(** [%m]: the alternatives [1[0-2]], [0[1-9]], [[1-9]], in this order. *)
Definition parse_month (s : string) : option (Z * string) :=
  match s with
  | String a (String b rest) =>
      match digit a, digit b with
      | Some 1, Some y => if y <=? 2 then Some (10 + y, rest)
                          else Some (1, String b rest)
      | Some 0, Some y => if 1 <=? y then Some (y, rest) else None
      | Some x, _ => if 1 <=? x then Some (x, String b rest) else None
      | None, _ => None
      end
  | String a rest =>
      match digit a with
      | Some x => if 1 <=? x then Some (x, rest) else None
      | None => None
      end
  | EmptyString => None
  end.

(** [%d]: the alternatives [3[0-1]], [[1-2]\d], [0[1-9]], [[1-9]],
    [ [1-9]], in this order. *)
Definition parse_day (s : string) : option (Z * string) :=
  match s with
  | String a (String b rest) =>
      match digit a, digit b with
      | Some 3, Some y => if y <=? 1 then Some (30 + y, rest)
                          else Some (3, String b rest)
      | Some 0, Some y => if 1 <=? y then Some (y, rest) else None
      | Some x, Some y => if x <=? 2 then Some (10 * x + y, rest)
                          else Some (x, String b rest)
      | Some x, None => if 1 <=? x then Some (x, String b rest) else None
      | None, Some y =>
          if Ascii.eqb a " "%char && (1 <=? y) then Some (y, rest) else None
      | None, None => None
      end
  | String a rest =>
      match digit a with
      | Some x => if 1 <=? x then Some (x, rest) else None
      | None => None
      end
  | EmptyString => None
  end.

Definition is_leap (y : Z) : bool :=
  ((y mod 4 =? 0) && negb (y mod 100 =? 0)) || (y mod 400 =? 0).

Definition days_in_month (y m : Z) : Z :=
  if m =? 2 then (if is_leap y then 29 else 28)
  else if (m =? 4) || (m =? 6) || (m =? 9) || (m =? 11) then 30
  else 31.

Definition scripted_strptime (s : string) : option Date :=
  match s with
  | String a (String b (String c (String d (String dash rest)))) =>
      match digit a, digit b, digit c, digit d with
      | Some a, Some b, Some c, Some d =>
          let y := 1000 * a + 100 * b + 10 * c + d in
          if negb (Ascii.eqb dash "-"%char) then None else
          match parse_month rest with
          | Some (m, String dash' rest') =>
              if negb (Ascii.eqb dash' "-"%char) then None else
              match parse_day rest' with
              | Some (dd, EmptyString) =>
                  if (1 <=? y) && (dd <=? days_in_month y m)
                  then Some {| year := y; month := m; day := dd |}
                  else None
              | _ => None
              end
          | _ => None
          end
      | _, _, _, _ => None
      end
  | _ => None
  end.

Definition digit_char (n : Z) : ascii :=
  ascii_of_nat (Z.to_nat (48 + n mod 10)).

(** [.strftime("%Y-%m-01")], the year on four digits. *)
Definition scripted_strftime (d : Date) : string :=
  let y := year d in
  let m := month d in
  String (digit_char (y / 1000)) (String (digit_char (y / 100))
    (String (digit_char (y / 10)) (String (digit_char y)
      (String "-" (String (digit_char (m / 10)) (String (digit_char m)
        "-01")))))).

(** [str()] of a string, [None], a boolean or a number; a list or a dict
    is rendered by its type name only. *)
Definition scripted_str (v : pyval) : string :=
  match v with
  | PyNone => "None"
  | PyBool true => "True"
  | PyBool false => "False"
  | PyNum literal => literal
  | PyStr s => s
  | PyList _ => "list"
  | PyDict _ => "dict"
  end.

#[global] Instance runtime : Runtime World := {|
  session_get := scripted_get;
  smtp_send := scripted_send;
  sleep_world := scripted_sleep;
  strptime := scripted_strptime;
  strftime_month := scripted_strftime;
  py_str := scripted_str
|}.

(** A world that answers with [responses] and whose relay is up. *)
Definition world (responses : list Response) : World :=
  {| pending := responses; relay_up := true; slept := 0 |}.

(** *** Responses *)

Definition search_page (items : list Tag) : Response :=
  {| status_code := 200; search_result_items := items; json := None |}.

Definition json_page (body : pyval) : Response :=
  {| status_code := 200; search_result_items := []; json := Some body |}.

Definition result_item (id name : string) : Tag :=
  {| attrs := [("class", "search-result-item"); ("data-entity-id", id)];
     entity_name := Some name |}.

(** One site of the availability body, with the given per-day statuses. *)
Definition raw_site (fields : list (string * pyval))
    (days : list (string * string)) : pyval :=
  PyDict (fields ++
          [("availabilities",
            PyDict (map (fun kv => (fst kv, PyStr (snd kv))) days))])%list.

Definition availability_body (sites : list (string * pyval)) : pyval :=
  PyDict [("campsites", PyDict sites)].

End Scripted.

(** ** Concrete inputs *)

Module Examples.

Import Scripted.

Definition july_15 : string := "2024-07-15".

Definition upper_pines : Campground :=
  {| campground_id := Some "232447"; campground_name := "Upper Pines" |}.

Definition lower_pines : Campground :=
  {| campground_id := Some "232450"; campground_name := "Lower Pines" |}.

(** A search page with one campground. *)
Definition one_campground : Response :=
  search_page [result_item "232447" "Upper Pines"].

(** A search page with two campgrounds. *)
Definition two_campgrounds : Response :=
  search_page [result_item "232447" "Upper Pines";
               result_item "232450" "Lower Pines"].
Definition get (cfg : Config) (now : Z) (k : string) (c : LRUCache) : option V * LRUCache :=
  match lookup k c with
  | None => (None, c)
  | Some e =>
      if isStale cfg now e then (None, remove k c)
      else (Some (val e), mkEntry k (val e) now :: remove k c)
  end.

Definition set (cfg : Config) (now : Z) (k : string) (v : V) (c : LRUCache) : LRUCache :=
  evict cfg (mkEntry k v now :: remove k c).

End WithValue.

Arguments key {V} e.
Arguments val {V} e.
Arguments start {V} e.
Arguments mkEntry {V} key val start.
Arguments lookup {V} k c.
Arguments remove {V} k c.
Arguments isStale {V} cfg now e.
Arguments evict {V} cfg c.
Arguments get {V} cfg now k c.
Arguments set {V} cfg now k v c.

End Cache.

(* ================================================================== *)
(** ** The parse_pob_code handler *)
(* ================================================================== *)

Module ParseTool.

Section WithCollaborators.

(** The passive tree and stat list types; their extractors are taken as
    given. *)
Variables PassiveTree Stats : Type.

Record ParsedBuild : Type := mkParsedBuild {
  buildId : string;
  version : value;
  gameVersion : value;
  character : CharacterParser.Character;
  skills : list SkillParser.SkillSetup;
  passives : PassiveTree;
  gear : list GearParser.GearSlot;
  stats : Stats;
  parsedAt : string
}.

(** What the handler takes from outside the modelled sources: the hash and
    Base64 and zlib bindings of the runtime, the XML reader, the two
    extractors not modelled here, and the stack trace text of an error. *)
Record Collaborators : Type := mkCollaborators {
  sha256hex : string -> string;
  bufferFromBase64 : string -> Decompress.Buffer;
  inflateSync : Decompress.Buffer -> string + Decompress.Buffer;
  inflateRawSync : Decompress.Buffer -> string + Decompress.Buffer;
  utf8 : Decompress.Buffer -> string;
  xmlParse : string -> string + value;
  parsePassives : value -> result PassiveTree;
  parseStats : value -> result Stats;
  stack : string -> string
}.

Variable E : Collaborators.
Variable cfg : Cache.Config.

(** [s.trim()]. *)
Fixpoint trimEnd (s : string) : string :=
  match s with
  | String c r =>
      match trimEnd r with
      | EmptyString => if is_space c then EmptyString else String c EmptyString
      | r' => String c r'
      end
  | EmptyString => EmptyString
  end.

Definition trim (s : string) : string := trimEnd (skip_spaces s).

Definition is_base64_char (c : ascii) : bool :=
  let n := nat_of_ascii c in
  ((Nat.leb 65 n && Nat.leb n 90) || (Nat.leb 97 n && Nat.leb n 122) || is_digit c
   || Ascii.eqb c "+" || Ascii.eqb c "/" || Ascii.eqb c "=")%bool.

Fixpoint all_chars (p : ascii -> bool) (s : string) : bool :=
  match s with
  | String c r => (p c && all_chars p r)%bool
  | EmptyString => true
  end.

Definition decodeBase64 (input : string) : result Decompress.Buffer :=
  if (String.length (trim input) =? 0)%nat
  then Throw (PoBParsingError INVALID_BASE64 "Input must be a non-empty base64 string" None)
  else if negb (all_chars is_base64_char (trim input))
  then Throw (PoBParsingError INVALID_BASE64 "Input contains invalid base64 characters" None)
  else
    let decoded := bufferFromBase64 E (trim input) in
    if (List.length decoded =? 0)%nat
    then Throw (PoBParsingError INVALID_BASE64 "Decoded buffer is empty" None)
    else Ok decoded.

Definition invalidXml (msg : string) : exn :=
  PoBParsingError INVALID_XML "Failed to parse XML structure" (Some msg).

Definition parsePoBXML (buildCode : string) : result value :=
  let* decodedBuffer := decodeBase64 buildCode in
  let* xmlString :=
    Decompress.decompressWithFallback (inflateSync E) (inflateRawSync E) (utf8 E) decodedBuffer in
  match xmlParse E xmlString with
  | inl msg => Throw (invalidXml msg)
  | inr parsed =>
      match get parsed "PathOfBuilding" with
      | Throw e => Throw (invalidXml (Errors.exn_message e))
      | Ok root =>
          if negb (truthy root)
          then Throw (PoBParsingError INVALID_XML "Root element must be <PathOfBuilding>" None)
          else Ok root
      end
  end.

Definition generateCacheKey (buildCode : string) : string := sha256hex E buildCode.

Definition getCachedBuild (now : Z) (buildCode : string) (c : Cache.LRUCache ParsedBuild)
  : option ParsedBuild * Cache.LRUCache ParsedBuild :=
  Cache.get cfg now (generateCacheKey buildCode) c.

Definition setCachedBuild (now : Z) (buildCode : string) (build : ParsedBuild)
  (c : Cache.LRUCache ParsedBuild) : Cache.LRUCache ParsedBuild :=
  Cache.set cfg now (generateCacheKey buildCode) build c.

(** Lines 57-84 of the handler: decode, gate, extract, assemble.  [date]
    is the text of [new Date().toISOString()]. *)
Definition assemble (date : string) (buildCode : string) : result ParsedBuild :=
  let* pobXML := parsePoBXML buildCode in
  let* _ := Xml.validatePoBVersion pobXML in
  let* gv := get pobXML "gameVersion" in
  let gameVersion := gv ||| VStr "3.25.0" in
  let* sBuild := get pobXML "Build" in
  let* character := CharacterParser.parseCharacter sBuild in
  let* sSkills := get pobXML "Skills" in
  let* skills := SkillParser.parseSkills sSkills in
  let* sTree := get pobXML "Tree" in
  let* passives := parsePassives E sTree in
  let* sGear := get pobXML "Gear" in
  let* gear := GearParser.parseGear sGear in
  let* sStats := get pobXML "Stats" in
  let* stats := parseStats E sStats in
  let* version := get pobXML "version" in
  Ok (mkParsedBuild "" version gameVersion character skills passives gear stats date).

(** The payload that is handed to [JSON.stringify]. *)
Inductive Response : Type :=
| Success (build : ParsedBuild)
| Failure (error : Errors.McpError).

(** The process state: the module-level cache, and a ghost counter of how
    often the decode-and-extract pipeline was entered. *)
Record State : Type := mkState {
  buildCache : Cache.LRUCache ParsedBuild;
  pipelineRuns : nat
}.

Definition initialState : State := mkState [] 0.

(** One call, at monotonic time [now] (milliseconds) and wall-clock text
    [date]. *)
Definition handler (now : Z) (date : string) (buildCode : string) (st : State)
  : Response * State :=
  match getCachedBuild now buildCode (buildCache st) with
  | (Some cached, c) => (Success cached, mkState c (pipelineRuns st))
  | (None, c) =>
      match assemble date buildCode with
      | Ok build =>
          (Success build, mkState (setCachedBuild now buildCode build c) (S (pipelineRuns st)))
      | Throw e =>
          (Failure (Errors.wrapError (stack E) e "parse_pob_code"),
           mkState c (S (pipelineRuns st)))
      end
  end.

(** States the process can be in: any number of calls after start-up. *)
Inductive reachable : State -> Prop :=
| reach_init : reachable initialState
| reach_call (st : State) (now : Z) (date buildCode : string) :
    reachable st -> reachable (snd (handler now date buildCode st)).

End WithCollaborators.

Arguments mkParsedBuild {PassiveTree Stats}.
Arguments buildId {PassiveTree Stats} p.
Arguments version {PassiveTree Stats} p.
Arguments gameVersion {PassiveTree Stats} p.
Arguments character {PassiveTree Stats} p.
Arguments skills {PassiveTree Stats} p.
Arguments passives {PassiveTree Stats} p.
Arguments gear {PassiveTree Stats} p.
Arguments stats {PassiveTree Stats} p.
Arguments parsedAt {PassiveTree Stats} p.
Arguments mkCollaborators {PassiveTree Stats}.
Arguments sha256hex {PassiveTree Stats} c.
Arguments stack {PassiveTree Stats} c.
Arguments parsePoBXML {PassiveTree Stats} E buildCode.
Arguments decodeBase64 {PassiveTree Stats} E input.
Arguments generateCacheKey {PassiveTree Stats} E buildCode.
Arguments getCachedBuild {PassiveTree Stats} E cfg now buildCode c.
Arguments setCachedBuild {PassiveTree Stats} E cfg now buildCode build c.
Arguments assemble {PassiveTree Stats} E date buildCode.
Arguments Success {PassiveTree Stats} build.
Arguments Failure {PassiveTree Stats} error.
Arguments mkState {PassiveTree Stats}.
Arguments buildCache {PassiveTree Stats} s.
Arguments pipelineRuns {PassiveTree Stats} s.
Arguments initialState {PassiveTree Stats}.
Arguments handler {PassiveTree Stats} E cfg now date buildCode st.
Arguments reachable {PassiveTree Stats} E cfg st.
Arguments reach_init {PassiveTree Stats} E cfg.
Arguments reach_call {PassiveTree Stats} E cfg st now date buildCode.

(** The time to live has not run out between a use at [t1] and a lookup
    at [t2]. *)
Definition ttlNotElapsed (cfg : Cache.Config) (t1 t2 : Z) : Prop :=
  Cache.CACHE_TTL_MS cfg = 0 \/ t2 - t1 <= Cache.CACHE_TTL_MS cfg.

(** Every cached build has the empty [buildId]. *)
Definition cacheClean {PassiveTree Stats : Type}
  (c : Cache.LRUCache (ParsedBuild PassiveTree Stats)) : Prop :=
  Forall (fun e => buildId (Cache.val e) = "") c.

(** Stand-ins for the collaborators, to run the handler on examples: the
    identity for the hash, one byte for every decoded and inflated buffer,
    and an XML reader that returns [doc] whatever the text. *)
Definition stubCollaborators (doc : value) : Collaborators unit unit :=
  mkCollaborators
    (fun s => s)
    (fun _ => [Byte.x01])
    (fun _ => inr [Byte.x01])
    (fun _ => inl "unexpected end of file")
    (fun _ => "<PathOfBuilding/>")
    (fun _ => inr doc)
    (fun _ => Ok tt)
    (fun _ => Ok tt)
    (fun _ => "").

Definition sampleDocument : value :=
  VObj [("PathOfBuilding",
         VObj [("version", VStr "1.4.170");
               ("Build", VObj [("level", VStr "92"); ("class", VStr "Ranger")])])].

End ParseTool.

(* ================================================================== *)
(** ** The defensive analyzer *)
(* ================================================================== *)

Module Defense.

Inductive DefensiveRating : Type := glass_cannon | moderate | tanky | uber_viable.

(** The result of [extractDefensiveStats]; stat values are taken to be
    integers. *)
Record DefensiveStats : Type := mkStats {
  life : Z;
  energyShield : Z;
  fireResist : Z;
  coldResist : Z;
  lightningResist : Z;
  chaosResist : Z;
  armor : Z;
  evasion : Z
}.

(** A keystone of the passive tree; [name] may be missing, which the
    source allows for with [k.name?.]. *)
Record Keystone : Type := mkKeystone {
  id : string;
  name : option string;
  effect : string
}.

Definition getMinElementalResist (stats : DefensiveStats) : Z :=
  Z.min (Z.min (fireResist stats) (coldResist stats)) (lightningResist stats).

Definition isResistCapped (stats : DefensiveStats) : bool :=
  ((fireResist stats >=? 75) && (coldResist stats >=? 75) && (lightningResist stats >=? 75))%bool.

Definition effectiveLife (stats : DefensiveStats) (hasChaosInoculation : bool) : Z :=
  if hasChaosInoculation then energyShield stats
  else Z.max (life stats) (energyShield stats).

Definition classifyDefense (stats : DefensiveStats) (hasChaosInoculation : bool)
  : DefensiveRating :=
  let minResist := getMinElementalResist stats in
  let effectiveLife := effectiveLife stats hasChaosInoculation in
  if ((effectiveLife >? 5000) && isResistCapped stats
      && ((armor stats >? 10000) || (evasion stats >? 10000)))%bool
  then uber_viable
  else if ((effectiveLife >? 4000) && isResistCapped stats)%bool
  then tanky
  else if ((effectiveLife >? 2500) && (minResist >=? 50))%bool
  then moderate
  else glass_cannon.

(** [build.passives?.keystones?.some(...) || false], on the keystone list
    when there is one. *)
Definition hasChaosInoculation (keystones : option (list Keystone)) : bool :=
  match keystones with
  | Some ks =>
      existsb (fun k =>
                 (match name k with
                  | Some n => includes (toLowerCase n) "chaos inoculation"
                  | None => false
                  end
                  || (id k =? "16226")%string)%bool) ks
  | None => false
  end.

(** The [rating] field of [analyzeDefense]'s result, from the extracted
    stats and the keystone list of the build. *)
Definition analyzeDefenseRating (stats : DefensiveStats) (keystones : option (list Keystone))
  : DefensiveRating :=
  classifyDefense stats (hasChaosInoculation keystones).

(** The three tests of the cascade, as propositions. *)
Definition uberTest (st : DefensiveStats) (ci : bool) : Prop :=
  effectiveLife st ci > 5000
  /\ (fireResist st >= 75 /\ coldResist st >= 75 /\ lightningResist st >= 75)
  /\ (armor st > 10000 \/ evasion st > 10000).

Definition tankyTest (st : DefensiveStats) (ci : bool) : Prop :=
  effectiveLife st ci > 4000
  /\ (fireResist st >= 75 /\ coldResist st >= 75 /\ lightningResist st >= 75).

Definition moderateTest (st : DefensiveStats) (ci : bool) : Prop :=
  effectiveLife st ci > 2500
  /\ Z.min (Z.min (fireResist st) (coldResist st)) (lightningResist st) >= 50.

End Defense.

(* ================================================================== *)
(** ** The suggest_improvements handler: rescoring *)
(* ================================================================== *)

Module Suggest.

Inductive SuggestionCategory : Type := gems | passives | gear | utility.
Inductive SuggestionPriority : Type := critical | important | optional.
Inductive OffensiveRating : Type := low | moderate | high | extreme.
Inductive PlaystyleType : Type := clear | boss | hybrid | unknown.

Record Suggestion : Type := mkSuggestion {
  category : SuggestionCategory;
  priority : SuggestionPriority;
  description : string;
  specificAction : string;
  expectedImpact : string
}.

Record BuildAnalysis : Type := mkBuildAnalysis {
  strengths : list string;
  weaknesses : list string;
  playstyleType : PlaystyleType;
  defensiveRating : Defense.DefensiveRating;
  offensiveRating : OffensiveRating;
  analyzedAt : string
}.

Definition criticalWeaknesses : list string :=
  [ "uncapped"; "low life"; "no chaos"; "low energy shield"; "vulnerable"; "empty" ].
(** * autolens_workspace: prior-passing pipelines and weighted statistics

    A shallow embedding of the two pieces of logic the workspace owns: the
    weighted mean / standard deviation helper of
    [aggregator/scripts/tutorial_2_lens_models.py] and the [make_pipeline]
    functions under [pipelines/].

    Numbers.  The helper works on numpy [float64] arrays.  Here a float64 is
    an IEEE 754 binary64 number ([PrimFloat.float]): every addition,
    multiplication, division and square root rounds to nearest even, and
    the infinities, the two zeros and [nan] are values like any other.  Sums
    are added in the order in which numpy adds them. *)

From Stdlib Require Import List ZArith QArith Ascii String Floats.
From stdpp Require Import base option list functions strings.
Import ListNotations.

#[local] Set Warnings "-inexact-float".

(** ** Python exceptions *)

Inductive PyError : Type :=
| ZeroDivisionError   (* numpy: "Weights sum to zero, can't be normalized" *)
| TypeError           (* numpy: shapes of a and weights differ *)
| AttributeError      (* 'NoneType' object has no attribute 'append' *)
| FileNotFoundError.  (* a file to load is missing *)

(** The outcome of a call that touches no shared object. *)
Inductive result (A : Type) : Type :=
| Ok (a : A)
| Raise (e : PyError).
Arguments Ok {A} a.
Arguments Raise {A} e.

Definition rbind {A B} (r : result A) (k : A -> result B) : result B :=
  match r with
  | Ok a => k a
  | Raise e => Raise e
  end.

(** ** numpy, as far as the helper calls it

    numpy is not part of the workspace.  What follows is what numpy does
    on one-dimensional, contiguous [float64] arrays, written after the
    numpy release of the time of the workspace (1.17): [ndarray.sum] is
    the [add] reduction, which starts from the identity [0.0] and adds the
    pairwise sum of the whole array ([pairwise_sum_DOUBLE] in
    [loops.c.src]); [np.average] is [lib/function_base.py].  Later
    releases start the short loop of the pairwise sum from [-0.0]; that
    can change the sign of a sum that is zero and nothing else. *)

Module Numpy.
Local Open Scope float_scope.

(** The unrolled loop of [pairwise_sum_DOUBLE] for [8 <= n <= 128]: eight
    accumulators [r[0..7]] take the blocks of eight elements; when fewer
    than eight elements are left the accumulators are added up as
    [((r0 + r1) + (r2 + r3)) + ((r4 + r5) + (r6 + r7))] and the rest is
    added one element at a time. *)
Fixpoint accumulate (r0 r1 r2 r3 r4 r5 r6 r7 : float) (a : list float)
    : float :=
  match a with
  | x0 :: x1 :: x2 :: x3 :: x4 :: x5 :: x6 :: x7 :: a' =>
      accumulate (r0 + x0) (r1 + x1) (r2 + x2) (r3 + x3)
                 (r4 + x4) (r5 + x5) (r6 + x6) (r7 + x7) a'
  | _ =>
      fold_left PrimFloat.add a
        (((r0 + r1) + (r2 + r3)) + ((r4 + r5) + (r6 + r7)))
  end.

(** [pairwise_sum_DOUBLE] for [n <= PW_BLOCKSIZE]: below eight elements
    [res = 0.; for (i = 0; i < n; i++) res += a[i]], from eight elements on
    the unrolled loop. *)
Definition block_sum (a : list float) : float :=
  match a with
  | x0 :: x1 :: x2 :: x3 :: x4 :: x5 :: x6 :: x7 :: a' =>
      accumulate x0 x1 x2 x3 x4 x5 x6 x7 a'
  | _ => fold_left PrimFloat.add a 0
  end.

Definition PW_BLOCKSIZE : nat := 128.

(** [pairwise_sum_DOUBLE(a, n, stride)].  Above [PW_BLOCKSIZE] elements the
    array is cut at [n2 = n / 2; n2 -= n2 % 8] and the sums of the two
    parts are added.  The recursion is on a bound [depth] of the number of
    cuts; the number of elements is always enough. *)
Fixpoint pairwise_sum (depth : nat) (a : list float) : float :=
  let n := length a in
  if (n <=? PW_BLOCKSIZE)%nat then block_sum a
  else
    match depth with
    | O => block_sum a
    | S depth' =>
        let n2 := (n / 2)%nat in
        let n2 := (n2 - n2 mod 8)%nat in
        pairwise_sum depth' (take n2 a) + pairwise_sum depth' (drop n2 a)
    end.

(** [ndarray.sum()] of a one-dimensional array: the reduction starts from
    [0.0] and adds the pairwise sum of the elements. *)
Definition sum (a : list float) : float :=
  0 + pairwise_sum (length a) a.

(** [np.multiply(a, wgt)] on arrays of the same shape. *)
Fixpoint multiply (a wgt : list float) : list float :=
  match a, wgt with
  | x :: a', w :: wgt' => x * w :: multiply a' wgt'
  | _, _ => []
  end.

(** [a - x] of an array and a scalar. *)
Definition subtract (a : list float) (x : float) : list float :=
  map (fun v => v - x) a.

# Prompt
Reproduce exactly the section above that begins at the line containing "(Success build, mkState" and ends at the line containing "Inductive reachable : State", leaving out all other lines.

# Task solution
          (Success build, mkState (setCachedBuild now buildCode build c) (S (pipelineRuns st)))
      | Throw e =>
          (Failure (Errors.wrapError (stack E) e "parse_pob_code"),
           mkState c (S (pipelineRuns st)))
      end
  end.

(** States the process can be in: any number of calls after start-up. *)
Inductive reachable : State -> Prop :=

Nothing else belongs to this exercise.